Member of the Canadian Parliament for Whitby
- In office October 19, 2015 – September 11, 2019
- Preceded by: Pat Perkins
- Succeeded by: Ryan Turnbull

Parliamentary Secretary to the Minister of International Development
- In office January 26, 2017 – August 31, 2018
- Minister: Marie-Claude Bibeau
- Preceded by: Karina Gould
- Succeeded by: Kamal Khera

Parliamentary Secretary to the Prime Minister
- In office December 2, 2015 – January 26, 2017
- Minister: Justin Trudeau
- Preceded by: Paul Calandra
- Succeeded by: Peter Schiefke

Personal details
- Born: June 24, 1974 (age 52) Pomme Rose, St. David's, Grenada
- Party: Independent
- Other political affiliations: Liberal (2015–2019)
- Spouse: Vidal Chavannes
- Education: New College, Toronto (BSc) University of Phoenix (MBA)
- Profession: Entrepreneur, Author

= Celina Caesar-Chavannes =

Canadian politician (born 1974)

Celina R. Caesar-Chavannes (born June 24, 1974) is a Canadian politician who served as the Member of Parliament (MP) for the riding of Whitby in the House of Commons of Canada from 2015 to 2019. Elected as a Liberal in the 2015 federal election, she later sat as an independent member. Caesar-Chavannes also unsuccessfully ran in the 2023 Toronto mayoral by-election, placing thirty-ninth out of 102 candidates.

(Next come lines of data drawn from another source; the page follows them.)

(* ===== verification/IcmpdSpec.v ===== *)
(** Properties of [Icmpd]: what the daemon passes on and to whom, and what it
    keeps true between its rounds. *)

From S2P Require Import Prelude Net Sys Error InetPton InetNtop Wrap SockAddr Io IoSpec Connect ConnectSpec TcpServ TcpServSpec Packet Icmpd.
From Stdlib Require Import Sorted.

(** * [struct icmpd_err] *)

Definition dest_ok (sa : sockaddr) : Prop :=
  match sa with
  | SaIn port addr => is_u16 port ∧ length addr = 4%nat
  | SaIn6 port addr => is_u16 port ∧ length addr = 16%nat
  | _ => False
  end.

Lemma u16_small x : is_u16 x → u16 x = x.
Proof. intros Hx. apply Z.mod_small. exact Hx. Qed.

Lemma u16_at_2 l x rest : length l = 2%nat → u16_at (l ++ le_bytes 2 x ++ rest) 2 = u16 x.
Proof.
  intros Hl. replace 2 with (Z.of_nat (length l) + 0) by lia. rewrite u16_at_app by lia. apply u16_at_le.
Qed.

Lemma bytes_at_mid l a rest i n :
  Z.of_nat (length l) = i → Z.of_nat (length a) = n → bytes_at (l ++ a ++ rest) i n = a.
Proof.
  intros <- <-. replace (Z.of_nat (length l)) with (Z.of_nat (length l) + 0) by lia.
  rewrite bytes_at_app by lia. unfold bytes_at. change (Z.to_nat 0) with 0%nat.
  rewrite drop_0, Nat2Z.id. by apply take_app_length'.
Qed.

(** A socket address in memory is the address. *)
Lemma sockaddr_of_mem_mem sa rest : dest_ok sa → sockaddr_of_mem (sockaddr_mem sa ++ rest) = sa.
Proof.
  destruct sa as [port addr|port addr| |]; cbn [sockaddr_mem dest_ok]; try done; intros [Hp Ha]; unfold sockaddr_of_mem;
    rewrite <-!app_assoc; rewrite u16_at_le; [rewrite decide_True by done|].
  - rewrite u16_at_2 by apply length_le_bytes. rewrite u16_small by done. f_equal.
    rewrite (app_assoc (le_bytes 2 AF_INET)). apply bytes_at_mid; [|lia].
    by rewrite length_app, !length_le_bytes.
  - rewrite decide_False, decide_True by done.
    rewrite u16_at_2 by apply length_le_bytes. rewrite u16_small by done. f_equal.
    rewrite (app_assoc (le_bytes 2 AF_INET6)), (app_assoc _ (repeat 0 4)). apply bytes_at_mid; [|lia].
    by rewrite !length_app, !length_le_bytes, repeat_length.
Qed.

As a member of the Liberal caucus, she was appointed Parliamentary Secretary to the Prime Minister in December 2015 and served in that role until January 26, 2017, when she became Parliamentary Secretary to the Minister of International Development. On August 31, 2018, Caesar-Chavannes returned to the backbenches after the Prime Minister decided to shuffle his parliamentary secretaries. On March 2, 2019, Caesar-Chavannes announced that she would not be seeking re-election in 2019 and almost three weeks later, on March 20, the Prime Minister's Office announced that she had decided to resign from the Liberal caucus.

== Education and designations ==
She graduated from New College at the University of Toronto, earning a Bachelor of Science degree in biology, followed by an online MBA in healthcare management from the University of Phoenix, and an executive MBA. She subsequently served on the University of Toronto's governing council, including time as vice chair of the council for the University of Toronto Scarborough.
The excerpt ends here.